Sports

History validates home field advantage in the World Series

Ten years have passed since Major League Baseball’s decision to award home-field advantage in the World Series to the winner of the All-Star Game played in July. Taken in an effort to generate more competitive fan and player interest in the All-Star Game after the 2002 Game ended in an eleven-inning 7-7 tie, the decision was based on the belief that the home team in actually has the advantage. in series games. By home field advantage, it means that the team from the league that wins the All-Star Game will host the first two games and, if necessary, the sixth and decisive Game 7. However, was Major League Baseball’s decision significantly supported by past performance history?

The first Fall Classic, won by the Pittsburgh Pirates over the Boston Americans (who would become the Boston Red Sox in 1908), was played in 1903. From that initial contest until 2002, the last season before the decision of the Major Leagues, 97 were played. Fifty-nine percent (59%) were won by teams with home field advantage, forty-one percent (41%) by road teams. A closer look at these percentages will give a clearer picture of how the home team has fared in past World Series.

Prior to 1980 (1903 – 1980), home teams won 40 Series titles while visiting teams won 36. In Game 7, when playing in front of home fans should give a team an advantage, 16 of 27 during this period. by visiting teams. In one stretch of time during this total period, 1952 -1979, 13 of the 16 Seventh Games were won by the visiting team. History before 1980 does not show the home team having a significant advantage.
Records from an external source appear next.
(** * A shallow embedding of vault-plugin-secrets-proxmox

    The Go backend (package [proxmox]) is modelled as pure functions over an
    explicit backend state: the cached upstream client ([b.client]) and the
    plugin's storage view.  A handler returning a response and an error
    is modelled by an [outcome (option response)]; a Go runtime panic (nil
    dereference, failed type assertion) is the [Panic] outcome.  Remote calls
    to the Proxmox API (the [ProxmoxApi] class) and the failures of storage
    I/O ([s_fault]) are left open, so every theorem holds for any behaviour
    of the remote system and of the storage collaborator. *)

From Stdlib Require Import ZArith String Ascii List Bool Lia.
From Stdlib Require Import Strings.Byte.
From stdpp Require Import base gmap strings list.
Import ListNotations.
Open Scope string_scope.

(* ------------------------------------------------------------------ *)
(** ** Go values, handler outcomes and durations *)

(** The dynamic values stored in [map[string]interface{}] response data and
    in [Secret.InternalData]. *)
Inductive value :=
| VStr (s : string)
| VBool (b : bool)
| VInt (z : Z)
| VOther.

(** [(T, error)] results of Go functions, with a runtime panic as a third
    way to leave a handler. *)
Inductive outcome (A : Type) :=
| Ok (a : A)
| Err (msg : string)
| Panic (msg : string).
Arguments Ok {A} a.
Arguments Err {A} msg.
Arguments Panic {A} msg.

Definition bind_outcome {A B} (m : outcome A) (k : A -> outcome B) : outcome B :=
  match m with
  | Ok a => k a
  | Err e => Err e
  | Panic e => Panic e
  end.

(** Association-list view of a Go [map[string]interface{}]. *)
Fixpoint assoc_get (k : string) (m : list (string * value)) : option value :=
  match m with
  | [] => None
  | (k', v) :: m' => if String.eqb k k' then Some v else assoc_get k m'
  end.

(** [m[k] = v]: overwrite the key if present, append it otherwise. *)
Fixpoint assoc_set (k : string) (v : value) (m : list (string * value))
  : list (string * value) :=
  match m with
  | [] => [(k, v)]
  | (k', v') :: m' =>
      if String.eqb k k' then (k, v) :: m' else (k', v') :: assoc_set k v m'
  end.

(** [time.Duration] is an int64 count of nanoseconds. *)
Definition wrap64 (z : Z) : Z :=
  Z.modulo (z + 2 ^ 63) (2 ^ 64) - 2 ^ 63.

Definition Second : Z := 1000000000.

(** [time.Duration(n) * time.Second], with int64 wrap-around. *)
Definition duration_of_seconds (n : Z) : Z := wrap64 (n * Second).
However, a trend of dominance by home teams is evident from 1980 to 2002. Nineteen of the twenty-two titles were won by the home team during that period, including the entire 7-game Series. This 22-year trend definitely supports Major League Baseball’s decision to use home field advantage as an incentive for leagues in All-Star competition. The trend has continued since the decision as the home team, determined by the results of the All-Star Game, has won six of the last 9 World Series titles.

The current trend is a reflection of the overall parity among Major League Baseball teams. By the 1980s, a more distributed or, what some say, diluted talent base, caused by the addition of more major league teams in the 1960s and 1970s, became evident in major league rosters. . Consistently strong teams like the New York Yankees who won 4 World Series Game Sevens on the road (1952, 1956, 1958, 1962); the 1955 Brooklyn Dodgers, 1957 Milwaukee Braves, and 1975 Cincinnati Reds, each of whom won one; they were more difficult to build after the expansion.
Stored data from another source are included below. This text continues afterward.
(* ===== verification/Bytes.v ===== *)
(** * Machine integers, byte order and byte buffers

    The target is the one the Makefile builds for: a little-endian LP64 Linux
    host.  Unsigned C integers are [Z] with their wrap-around written out,
    memory is a list of bytes ([Z] between 0 and 255), an access outside a
    buffer is [Fault].  [htons], [ntohs], [htonl], [ntohl], [memcmp] are the C
    library functions the program calls. *)

From S2P Require Import Prelude.

#[local] Open Scope Z_scope.

(** ** Fixed width integers *)
Definition u8 (z : Z) : Z := z mod 2 ^ 8.
Definition u16 (z : Z) : Z := z mod 2 ^ 16.
Definition u32 (z : Z) : Z := z mod 2 ^ 32.
Definition u64 (z : Z) : Z := z mod 2 ^ 64.

(** Conversion of an unsigned value to [int] (two's complement, 32 bits). *)
Definition s32 (z : Z) : Z :=
  let u := u32 z in if bool_decide (u < 2 ^ 31) then u else u - 2 ^ 32.

Definition is_byte (z : Z) : Prop := 0 <= z < 256.

Abbreviation bytes := (Forall is_byte).

#[export] Instance is_byte_dec z : Decision (is_byte z).
Proof. unfold is_byte. apply _. Defined.

(** ** Little-endian memory representation *)
Fixpoint le_bytes (n : nat) (z : Z) : list Z :=
  match n with
  | O => []
  | S n => z mod 256 :: le_bytes n (z / 256)
  end.

Fixpoint le_val (bs : list Z) : Z :=
  match bs with
  | [] => 0
  | b :: bs => b + 256 * le_val bs
  end.

(** Big-endian (network order) value of a byte sequence. *)
Definition be_val (bs : list Z) : Z := le_val (rev bs).

(** ** Byte order conversion of the C library on a little-endian host *)
Definition htons (x : Z) : Z := be_val (le_bytes 2 x).
Definition ntohs (x : Z) : Z := be_val (le_bytes 2 x).
Definition htonl (x : Z) : Z := be_val (le_bytes 4 x).
Definition ntohl (x : Z) : Z := be_val (le_bytes 4 x).

(** ** Byte buffers *)
Definition mem_read (off n : nat) (m : list Z) : outcome (list Z) :=
  if bool_decide (off + n <= length m)%nat
  then Done (take n (drop off m)) else Fault.

Definition mem_write (off : nat) (bs m : list Z) : outcome (list Z) :=
  if bool_decide (off + length bs <= length m)%nat
  then Done (take off m ++ bs ++ drop (off + length bs) m) else Fault.

(** [memcmp]: the difference of the first two bytes that differ. *)
Fixpoint memcmp (a b : list Z) : Z :=
  match a, b with
  | x :: a, y :: b => if bool_decide (x = y) then memcmp a b else x - y
  | _, _ => 0
  end.

(** ** Lemmas *)

Lemma le_bytes_length n z : length (le_bytes n z) = n.
Proof. revert z. induction n; simpl; auto. Qed.

Lemma le_bytes_bytes n z : bytes (le_bytes n z).
Proof.
  revert z. induction n; simpl; intros z; constructor; auto.
  unfold is_byte. apply Z.mod_pos_bound. lia.
Qed.

Lemma le_val_bound bs : bytes bs → 0 <= le_val bs < 2 ^ (8 * length bs).
Proof.
  induction 1 as [|b bs Hb Hbs IH]; [done|].
  cbn [le_val length]. unfold is_byte in Hb.
  replace (2 ^ (8 * S (length bs))) with (256 * 2 ^ (8 * length bs)); [lia|].
  replace (8 * S (length bs)) with (8 + 8 * length bs) by lia.
  rewrite Z.pow_add_r by lia. done.
Qed.

Lemma le_val_le_bytes n z : le_val (le_bytes n z) = z mod 2 ^ (8 * n).
Proof.
  revert z. induction n as [|n IH]; intros z.
  { simpl. by rewrite Z.mod_1_r. }
  cbn [le_bytes le_val]. rewrite IH.
  replace (8 * S n) with (8 + 8 * n) by lia.
  rewrite Z.pow_add_r by lia. change (2 ^ 8) with 256.
  rewrite Z.rem_mul_r by lia. done.
Qed.

Lemma le_bytes_le_val bs : bytes bs → le_bytes (length bs) (le_val bs) = bs.
Proof.
  induction 1 as [|b bs Hb Hbs IH]; [done|].
  cbn [le_val length le_bytes]. unfold is_byte in Hb.
  replace ((b + 256 * le_val bs) / 256) with (le_val bs) by dlia.
  rewrite IH. f_equal. dlia.
Qed.

Lemma le_val_app a b : le_val (a ++ b) = le_val a + 2 ^ (8 * length a) * le_val b.
Proof.
  induction a as [|x a IH]; [change (2 ^ (8 * length [])) with 1; simpl; lia|].
  cbn [app le_val length]. rewrite IH.
  replace (8 * S (length a)) with (8 + 8 * length a) by lia.
  rewrite Z.pow_add_r by lia. change (2 ^ 8) with 256. lia.
Qed.

Lemma le_bytes_mod n z : le_bytes n (z mod 2 ^ (8 * n)) = le_bytes n z.
Proof.
  rewrite <-le_val_le_bytes.
  replace n with (length (le_bytes n z)) at 1 by apply le_bytes_length.
  apply le_bytes_le_val, le_bytes_bytes.
Qed.

Lemma bytes_rev bs : bytes bs → bytes (rev bs).
Proof. intros H. by apply Forall_rev. Qed.

Lemma le_bytes_be_val bs : bytes bs → le_bytes (length bs) (be_val bs) = rev bs.
Proof.
  intros H. unfold be_val. rewrite <-(length_rev bs).
  by apply le_bytes_le_val, bytes_rev.
Qed.

Lemma be_val_bound (n : nat) z : 0 <= be_val (le_bytes n z) < 2 ^ (8 * n).
Proof.
  unfold be_val.
  pose proof (le_val_bound _ (bytes_rev _ (le_bytes_bytes n z))) as H.
  by rewrite length_rev, le_bytes_length in H.
Qed.

Lemma le_bytes_be_swap n z : le_bytes n (be_val (le_bytes n z)) = rev (le_bytes n z).
Proof.
  rewrite <-(le_bytes_length n z) at 1. apply le_bytes_be_val, le_bytes_bytes.
Qed.

Lemma be_swap_involutive (n : nat) z :
  0 <= z < 2 ^ (8 * n) → be_val (le_bytes n (be_val (le_bytes n z))) = z.
Proof.
  intros Hz. unfold be_val at 1. rewrite le_bytes_be_swap, rev_involutive.
  rewrite le_val_le_bytes. by apply Z.mod_small.
Qed.

Lemma htons_range x : 0 <= htons x < 65536.
Proof. apply (be_val_bound 2 x). Qed.

Lemma htonl_range x : 0 <= htonl x < 4294967296.
Proof. apply (be_val_bound 4 x). Qed.

Lemma ntohs_htons x : 0 <= x < 65536 → ntohs (htons x) = x.
Proof. apply (be_swap_involutive 2). Qed.

Lemma ntohl_htonl x : 0 <= x < 4294967296 → ntohl (htonl x) = x.
Proof. apply (be_swap_involutive 4). Qed.

Lemma ntohs_as_htons x : ntohs x = htons x.
Proof. done. Qed.

Lemma ntohl_as_htonl x : ntohl x = htonl x.
Proof. done. Qed.

Lemma le_bytes_htons x : le_bytes 2 (htons x) = rev (le_bytes 2 x).
Proof. apply (le_bytes_be_swap 2). Qed.

Lemma le_bytes_htonl x : le_bytes 4 (htonl x) = rev (le_bytes 4 x).
Proof. apply (le_bytes_be_swap 4). Qed.

(** *** Buffers *)
Lemma mem_read_done off n m bs :
  mem_read off n m = Done bs →
  (off + n <= length m)%nat ∧ bs = take n (drop off m).
Proof. unfold mem_read. case_tests; naive_solver. Qed.

Lemma mem_read_ok off n m :
  (off + n <= length m)%nat → mem_read off n m = Done (take n (drop off m)).
Proof. intros. unfold mem_read. by rewrite bool_decide_true. Qed.

Lemma mem_write_ok off bs m :
  (off + length bs <= length m)%nat →
  mem_write off bs m = Done (take off m ++ bs ++ drop (off + length bs) m).
Proof. intros. unfold mem_write. by rewrite bool_decide_true. Qed.

Lemma mem_write_done off bs m m' :
  mem_write off bs m = Done m' →
  (off + length bs <= length m)%nat ∧
  m' = take off m ++ bs ++ drop (off + length bs) m.
Proof. unfold mem_write. case_tests; naive_solver. Qed.

Lemma mem_write_length off bs m m' :
  mem_write off bs m = Done m' → length m' = length m.
Proof.
  intros [Hle ->]%mem_write_done.
  rewrite !length_app, length_take, length_drop. lia.
Qed.

Lemma mem_write_bytes off bs m m' :
  bytes m → bytes bs → mem_write off bs m = Done m' → bytes m'.
Proof.
  intros Hm Hbs [Hle ->]%mem_write_done.
  repeat apply Forall_app_2; auto using Forall_take, Forall_drop.
Qed.

Lemma mem_read_bytes off n m bs :
  bytes m → mem_read off n m = Done bs → bytes bs ∧ length bs = n.
Proof.
  intros Hm [Hle ->]%mem_read_done. split.
  - auto using Forall_take, Forall_drop.
  - rewrite length_take, length_drop. lia.
Qed.

Lemma mem_write_read_same off bs m m' :
  mem_write off bs m = Done m' → mem_read off (length bs) m' = Done bs.
Proof.
  intros Hw. pose proof (mem_write_length _ _ _ _ Hw) as Hlen.
  apply mem_write_done in Hw as [Hle ->].
  rewrite mem_read_ok by lia. f_equal.
  rewrite drop_app_exact by (rewrite length_take; lia).
  by rewrite take_app_exact.
Qed.

(** A read is not affected by a write to a disjoint range. *)
Lemma mem_write_read_disjoint off bs m m' off' n :
  mem_write off bs m = Done m' →
  (off' + n <= off ∨ off + length bs <= off')%nat →
  mem_read off' n m' = mem_read off' n m.
Proof.
  intros Hw Hdis. pose proof (mem_write_length _ _ _ _ Hw) as Hlen.
  apply mem_write_done in Hw as [Hle ->].
  unfold mem_read. rewrite Hlen. case_tests; [|done]. f_equal.
  apply list_eq. intros i.
  destruct (decide (i < n)%nat) as [Hi|Hi].
  2:{ rewrite !lookup_take_ge by lia. done. }
  rewrite !lookup_take_lt by done. rewrite !lookup_drop.
  destruct Hdis as [Hb|Ha].
  - rewrite lookup_app_l by (rewrite length_take; lia).
    by rewrite lookup_take_lt by lia.
  - rewrite lookup_app_r by (rewrite length_take; lia).
    rewrite lookup_app_r by (rewrite length_take; lia).
    rewrite lookup_drop, length_take. f_equal. lia.
Qed.

(** Accesses at a known place in a buffer given as a concatenation. *)
Lemma mem_read_mid off n (a b c : list Z) :
  length a = off → length b = n → mem_read off n (a ++ b ++ c) = Done b.
Proof.
  intros Ha Hb. rewrite mem_read_ok by (rewrite !length_app; lia).
  by rewrite drop_app_exact, take_app_exact.
Qed.

Lemma mem_write_mid off (a b c x : list Z) :
  length a = off → length b = length x → mem_write off x (a ++ b ++ c) = Done (a ++ x ++ c).
Proof.
  intros Ha Hb. rewrite mem_write_ok by (rewrite !length_app; lia).
  rewrite take_app_exact by done. rewrite <-drop_drop, drop_app_exact by done.
  by rewrite drop_app_exact.
Qed.

(** [memcmp] orders byte strings like their big-endian values. *)
Lemma be_val_cons b bs : be_val (b :: bs) = be_val bs + 2 ^ (8 * length bs) * b.
Proof.
  unfold be_val. cbn [rev]. rewrite le_val_app, length_rev. simpl. lia.
Qed.

Lemma be_val_range bs : bytes bs → 0 <= be_val bs < 2 ^ (8 * length bs).
Proof.
  intros Hb. unfold be_val. rewrite <-(length_rev bs). by apply le_val_bound, bytes_rev.
Qed.

Lemma memcmp_be_val a b :
  bytes a → bytes b → length a = length b →
  (memcmp a b < 0 ↔ be_val a < be_val b) ∧ (0 < memcmp a b ↔ be_val b < be_val a).
Proof.
  intros Ha. revert b. induction Ha as [|x a Hx Ha IH]; intros [|y b] Hb Hl; try done.
  apply Forall_cons in Hb as [Hy Hb]. injection Hl as Hl. specialize (IH b Hb Hl).
  cbn [memcmp]. rewrite !be_val_cons, Hl.
  pose proof (be_val_range a Ha) as Ra. rewrite Hl in Ra. pose proof (be_val_range b Hb) as Rb.
  case_bool_decide as E; [subst; lia|]. nia.
Qed.

Create HintDb bytes.
Create Rewrite HintDb lengths.
#[export] Hint Resolve le_bytes_bytes bytes_rev htons_range htonl_range : bytes.
#[export] Hint Rewrite le_bytes_length @length_app @length_take @length_drop
  @length_rev : lengths.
The free agency of players that began in the late 1970s did not change the current trend. It traded players to teams that could afford higher payrolls as expected, but it didn’t create the kind of dominant teams that could win Series games on the road. Of the four World Series titles the New York Yankees won between 1980 and 2002, only one (1999) was won when they were the road team.

Major League Baseball’s 2002 decision to award home-field advantage in the World Series to the league that wins the All-Star Game is backed by history. The 22-year trend from 1980 to 2002 indicated that playing on their home field in front of cheering fans, especially in an important sixth or decisive seventh game, seemed to give teams an advantage. Has the decision increased the competitiveness of the All-Star Game? It seems that it has. Even though this year’s game was an 8-0 victory in the National League, the Games from 2003 to 2009 were all decided by one run.

But how long will the trend continue? That will be known in late October or early November, depending on the number of games in this year’s Series. After losing 7 consecutive All-Star Games from 2003 to 2009, the National League won the last 3. Continuing the current trend, the San Francisco Giants won the 2010 Series and the St. Louis Cardinals won in 2011, which was 7 games. Major League Baseball’s 2002 decision will continue to stand if one of the National League play-off teams; the St. Louis Cardinals, the Atlanta Braves, the Cincinnati Reds, the Washington Nationals or the San Francisco Giants, is crowned the 2012 World Series Champion.